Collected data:
(** The listeners [Run] meets on the host: the process listens on the addresses in
    [held] already, and on the tunnel's when it opens the ingress. *)
Definition env_of (c : EdgeConfig) (held : list gostr) (starts dies : bool) (port : Z) : run_env :=
  let tun := tn_Listen (Tunnel c) in
  mkRunEnv (free_beside held tun) (free_beside (held ++ given tun) (i_Listen (Ingress c)))
    (match h_pair h (t_Cert (i_TLS (Ingress c))) (t_Key (i_TLS (Ingress c))) with None => true | Some _ => false end)
    (match h_bind h true (Config.HTTP3Listen (Ingress c)) with None => true | Some _ => false end) starts port dies.

(** Whether two of the addresses an edge listens on over TCP clash: the later one
    in the order it opens them cannot be bound beside the earlier. *)
Definition clashing (c : EdgeConfig) : bool :=
  let m := given (m_Listen (Metrics c)) in
  let t := given (tn_Listen (Tunnel c)) in
  existsb (fun a => existsb (h_clash h a) (t ++ [i_Listen (Ingress c)])) m ||
  existsb (fun a => h_clash h a (i_Listen (Ingress c))) t.

Definition listen_of (addr : gostr) : listen_result :=
  match h_bind h false addr with
  | None => Bound
  | Some e => match be_cause e with EADDRINUSE => InUse | _ => Daemon.OtherError end
  end.

(** The only error once everything is open is the one of HTTP/3's start. *)
Lemma serve_error i tun h3 e err : (ServeWithHTTP3 i tun h3 e).2 = Some err -> err = HTTP3Start /\ ok_start e = false.
Proof. unfold ServeWithHTTP3. destruct h3, (ok_start e); cbn [andb negb snd]; naive_solver. Qed.

(** A [Run] whose listeners all open. *)
Lemma Run_opened c e :
  beq (tn_Listen (Tunnel c)) [] = true \/ ok_tunnel e = true -> listenIngress (Mode (Ingress c)) e = true ->
  Config.Enabled (i_HTTP3 (Ingress c)) = false \/ ok_udp e = true ->
  (Run c e).2 = (ServeWithHTTP3 (Ingress c) (negb (beq (tn_Listen (Tunnel c)) [])) (Config.Enabled (i_HTTP3 (Ingress c))) e).2.
Proof.
  intros Ht Hi Hu. unfold Run. rewrite Hi. cbn [negb].
  assert (negb (beq (tn_Listen (Tunnel c)) []) && negb (ok_tunnel e) = false) as -> by (by destruct Ht as [-> | ->]; [|rewrite andb_false_r]).
  assert (Config.Enabled (i_HTTP3 (Ingress c)) && negb (ok_udp e) = false) as -> by (by destruct Hu as [-> | ->]; [|rewrite andb_false_r]).
  by destruct (ServeWithHTTP3 _ _ _ _).
Qed.

(** What clashes on an edge that listens on its metrics port, or on nothing. *)
Lemma clash_free c held addr : clashing c = false -> held = given (m_Listen (Metrics c)) \/ held = [] ->
  addr = tn_Listen (Tunnel c) /\ beq addr [] = false \/ addr = i_Listen (Ingress c) ->
  existsb (fun a => h_clash h a addr) held = false.
Proof.
  unfold clashing. rewrite orb_false_iff. intros [Hm _] [-> | ->]; [|done].
  unfold given in *. destruct (beq (m_Listen (Metrics c)) []); [done|]. cbn [existsb] in *. rewrite orb_false_r in *.
  rewrite existsb_app, orb_false_iff in Hm. cbn [existsb] in Hm. rewrite orb_false_r in Hm.
  intros [[-> E]| ->]; [|tauto]. rewrite E in Hm. cbn [existsb] in Hm. rewrite orb_false_r in Hm. tauto.
Qed.

(** An edge the doctor passes starts: on a host where no daemon is running,
    if every check passes for a validated configuration, the tunnel's
    certificates load and the edge is built, the metrics port can be bound, and
    every listener [Run] needs can be opened beside it, unless two of the
    addresses clash, so that nothing else can stop the start but HTTP/3 itself;
    and the fingerprint of every agent of every route is well formed. *)
Theorem doctor_edge_starts (c : EdgeConfig) (leaf : option gostr) (st : State) (held : list gostr) (starts dies : bool) (port : Z)
    (Hv : Validate c = Ok tt) (Hok : countFailures (CheckEdge h c) = 0%nat)
    (Hheld : held = given (m_Listen (Metrics c)) \/ held = [])
    (Hidle : forall s, h_status h s = None) (Hnone : forall a, h_probe h a = None) :
  is_Some (New c (if LoadMaterial h (tn_CA (Tunnel c)) (tn_Cert (Tunnel c)) (tn_Key (Tunnel c)) then Some leaf else None) st) /\
  (forall err, (Run c (env_of c held starts dies port)).2 = Some err ->
     err = HTTP3Start /\ starts = false \/ (err = TunnelListen \/ err = IngressListen) /\ clashing c = true) /\
  bindMetrics (m_Listen (Metrics c)) (listen_of (m_Listen (Metrics c))) (h_probe h (m_Listen (Metrics c))) (bs "edge") <> BindFails /\
  Forall (fun r => Forall (fun fp => ValidateFingerprint fp = Ok ()) (Fingerprints r)) (Routes c).
Proof.
  apply no_failures in Hok. unfold CheckEdge in Hok. rewrite !Forall_app in Hok.
  destruct Hok as (Hfiles & Hpub & Hfp & Htun & _ & Hing & Hudp & Hmet).
  assert (Htb : beq (tn_Listen (Tunnel c)) [] = false -> h_bind h false (tn_Listen (Tunnel c)) = None).
  { intros E. rewrite E in Htun. apply Forall_cons in Htun as [Htun _]. eapply bindCheck_ok; [exact Htun|]. rewrite Hidle. by destruct (beq (Socket (e_Admin c)) []). }
  assert (Hib : h_bind h false (i_Listen (Ingress c)) = None).
  { apply Forall_cons in Hing as [Hing _]. eapply bindCheck_ok; [exact Hing|]. rewrite Hidle. by destruct (beq (Socket (e_Admin c)) []). }
  assert (Hub : Config.Enabled (i_HTTP3 (Ingress c)) = true -> h_bind h true (Config.HTTP3Listen (Ingress c)) = None).
  { intros E. rewrite E in Hudp. apply Forall_cons in Hudp as [Hudp _]. eapply bindCheck_ok; [exact Hudp|]. rewrite Hidle. by destruct (beq (Socket (e_Admin c)) []). }
  split_and!.
  - do 3 apply Forall_cons in Hfiles as [_ Hfiles]. apply Forall_cons in Hfiles as [Hca Hpair].
    apply Forall_cons in Hpair as [Hpair _]. unfold LoadMaterial. unfold ca_parse in Hca. unfold pair_check in Hpair.
    destruct (h_read h _) as [pem|]; [|done]. destruct (h_certs h pem); cbn [negb] in *; [|done]. by destruct (h_pair h _ _).
  - intros err. destruct (clashing c) eqn:Ecl.
    + assert (H2 : Config.Enabled (i_HTTP3 (Ingress c)) && negb (ok_udp (env_of c held starts dies port)) = false).
      { destruct (Config.Enabled (i_HTTP3 (Ingress c))) eqn:E; [|done]. cbn [env_of ok_udp]. by rewrite Hub. }
      unfold Run. rewrite H2. destruct (_ && negb (ok_tunnel _)); [cbn [snd]; naive_solver|].
      destruct (negb (listenIngress _ _)); [cbn [snd]; naive_solver|].
      destruct (ServeWithHTTP3 _ _ _ _) as [l' err'] eqn:Es. cbn [snd]. intros ->. left.
      apply (serve_error (Ingress c) _ _ (env_of c held starts dies port) err (f_equal snd Es)).
    + intros Hx. left. revert Hx. rewrite (Run_opened c (env_of c held starts dies port)).
      { apply (serve_error (Ingress c) _ _ (env_of c held starts dies port)). }
      * destruct (beq (tn_Listen (Tunnel c)) []) eqn:E; [by left|right]. cbn [env_of ok_tunnel]. unfold free_beside.
        by rewrite (clash_free c held), (Htb eq_refl) by auto.
      * unfold listenIngress. cbn [env_of ok_public ok_ingress]. unfold free_beside. rewrite Hib, existsb_app, (clash_free c held) by auto.
        unfold clashing in Ecl. apply orb_false_iff in Ecl as [_ ->]. cbn [orb negb andb].
        destruct (Validate_mode c Hv) as [Em|Em]; rewrite Em in *; [|done].
        apply Forall_cons in Hpub as [Hpub _]. unfold pair_check in Hpub. cbn in Hpub |- *. by destruct (h_pair h _ _).
      * destruct (Config.Enabled (i_HTTP3 (Ingress c))) eqn:E; [right|by left]. cbn [env_of ok_udp]. by rewrite Hub.
  - unfold bindMetrics, listen_of. destruct (beq (m_Listen (Metrics c)) []) eqn:E; [done|]. cbn [negb] in Hmet. apply Forall_cons in Hmet as [Hmet _].
    apply bindCheck_ok in Hmet; [by rewrite Hmet|]. cbn [snd]. by rewrite Hnone.
  - apply Forall_forall. intros r Hr. rewrite Forall_map, Forall_forall in Hfp. specialize (Hfp r Hr). cbn in Hfp. unfold fingerprint_check in Hfp.
    apply bad_fingerprint_none. by destruct (bad_fingerprint _) as [[]|].
Qed.
End edge.

Section agent.
Context `{Unicode} `{Net} (h : host).

Definition is_edge (x : contact) : bool := match x with ToEdge _ => true | ToService _ => false end.

(** The edge's fingerprint, from the live tunnel or the handshake. *)
Definition seen_fp (c : AgentConfig) : option gostr :=
  match agentLiveTunnel h (Socket (a_Admin c)) with
  | Some fp => Some fp
  | None => match h_shake h with Ok (fp, _, _) => Some fp | Err _ => None end
  end.

Lemma pin_check_ok pin fp : Forall (fun r => OK r = true) (pin_check pin fp) -> pin = [] \/ pin = fp.
Proof.
  unfold pin_check. destruct (beq pin []) eqn:E1; [left; by apply beq_true|]. destruct (beq pin fp) eqn:E2; [right; by apply beq_true|].
  cbn [negb andb]. intros [Hf _]%Forall_cons. done.
Qed.

Lemma reach_edge_spec c host_ port via rs cs on : reach_edge h c host_ port via = (rs, cs, on) ->
  let addr := JoinHostPort host_ port in
  (match agentLiveTunnel h (Socket (a_Admin c)) with Some _ => cs = [] | None => cs = [ToEdge addr] end) /\
  (Forall (fun r => OK r = true) rs -> on = true /\
    (is_Some (agentLiveTunnel h (Socket (a_Admin c))) \/ h_edge h addr = None) /\
    exists fp, seen_fp c = Some fp /\ (EdgeFingerprint (Edge c) = [] \/ EdgeFingerprint (Edge c) = fp)).
Proof.
  unfold reach_edge, seen_fp. destruct (agentLiveTunnel h _) as [fp|].
  - intros [= <- <- <-]. split; [done|]. intros [_ [_ Hp%pin_check_ok]%Forall_cons]%Forall_cons. split_and!; [done|left; by eexists|]. by exists fp.
  - destruct (h_edge h _) as [[auth e]|] eqn:Ee.
    + intros [= <- <- <-]. split; [done|]. intros [Hf _]%Forall_cons. done.
    + destruct (h_shake h) as [[[fp valid] text]|e]; intros [= <- <- <-]; (split; [done|]); intros [_ Hrs]%Forall_cons.
      * apply Forall_cons in Hrs as [_ [Hp%pin_check_ok _]%Forall_app]. split_and!; [done|by right|]. by exists fp.
      * by apply Forall_cons in Hrs as [Hf _].
Qed.

Lemma service_contacts l : List.filter is_edge (map (fun r => ToService (Service r)) l) = [].
Proof. by induction l. Qed.

(** The doctor observes an agent without disturbing its edge, and what it
    passes works: with the local agent's tunnel up it makes no connection to the
    edge, and otherwise at most one, to the configured address; and when every
    check passes, the tunnel's certificates load, the edge was reached (or the
    live tunnel shows it), its certificate is the pinned one if one is pinned,
    and every route's service accepts connections. *)
Theorem doctor_agent_sound (c : AgentConfig) (rs : list Result) (cs : list contact) (Hc : CheckAgent h c = (rs, cs)) :
  (is_Some (agentLiveTunnel h (Socket (a_Admin c))) -> List.filter is_edge cs = []) /\
  (List.filter is_edge cs = [] \/ exists host_ port, SplitHostPort (Address (Edge c)) = Ok (host_, port) /\
     List.filter is_edge cs = [ToEdge (JoinHostPort host_ port)]) /\
  (countFailures rs = 0%nat ->
     LoadMaterial h (er_CA (Edge c)) (er_Cert (Edge c)) (er_Key (Edge c)) = true /\
     (exists host_ port, SplitHostPort (Address (Edge c)) = Ok (host_, port) /\
        (is_Some (agentLiveTunnel h (Socket (a_Admin c))) \/ h_edge h (JoinHostPort host_ port) = None)) /\
     (exists fp, seen_fp c = Some fp /\ (EdgeFingerprint (Edge c) = [] \/ EdgeFingerprint (Edge c) = fp)) /\
     Forall (fun r => h_dial h (Service r) = None) (a_Routes c)).
Proof.
  unfold CheckAgent in Hc. rewrite no_failures. set (ca := ca_parse h _ _) in Hc.
  match type of Hc with context [(?o ++ [ca], [])] => remember o as out eqn:Hout; clear Hout end.
  destruct (OK ca) eqn:Eca; cbn [negb] in Hc.
  2:{ injection Hc as <- <-. split_and!; [done|by left|]. rewrite Forall_app. intros [_ [Hf _]%Forall_cons]. congruence. }
  destruct (SplitHostPort (Address (Edge c))) as [[host_ port]|err] eqn:Es.
  2:{ injection Hc as <- <-. split_and!; [done|by left|]. rewrite Forall_app. intros [_ [Hf _]%Forall_cons]. done. }
  destruct (reach_edge h c host_ port (ProxyURL (Edge c))) as [[rs0 cs0] on] eqn:Er.
  destruct (reach_edge_spec _ _ _ _ _ _ _ Er) as [Hcs Hrs].
  assert (Hcon : List.filter is_edge cs = List.filter is_edge cs0).
  { destruct on; cbn [negb] in Hc; injection Hc as <- <-; [|done]. by rewrite List.filter_app, service_contacts, app_nil_r. }
  rewrite Hcon. split_and!.
  - intros [fp Hfp]. rewrite Hfp in Hcs. by rewrite Hcs.
  - destruct (agentLiveTunnel h _) in Hcs; rewrite Hcs; [by left|]. right. by exists host_, port.
  - intros Hall.
    assert (Hparts : exists rest, rs = (rest ++ [pair_check h (bs "pki: client keypair") (er_Cert (Edge c)) (er_Key (Edge c))
        (bs "cert/key mismatch or unreadable; re-issue with `coen cert agent`")]) ++
        ([resolve_check h host_ (ProxyURL (Edge c))] ++ rs0) ++ (if on then map (service_check h) (a_Routes c) else [])).
    { exists out. destruct on; cbn [negb] in Hc; injection Hc as <- <-; by rewrite ?app_nil_r, <- ?app_assoc. }
    destruct Hparts as [rest ->]. rewrite !Forall_app in Hall.
    destruct Hall as ((_ & Hpair) & (_ & Hrs0) & Hsv). destruct (Hrs Hrs0) as (-> & Hreach & Hfp).
    apply Forall_cons in Hpair as [Hpair _]. split_and!; [|by exists host_, port|done|].
    + unfold LoadMaterial. unfold ca, ca_parse in Eca. unfold pair_check in Hpair.
      destruct (h_read h _) as [pem|]; [|done]. destruct (h_certs h pem); cbn [negb] in *; [|done]. by destruct (h_pair h _ _).
    + rewrite Forall_map in Hsv. eapply Forall_impl; [exact Hsv|]. intros r Hr. cbn in Hr. unfold service_check in Hr. by destruct (h_dial h _).
Qed.
End agent.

Problem description: Go through the records, tally the lines holding the word "Hpub", and give only the tally.

Answer to the exercise: 2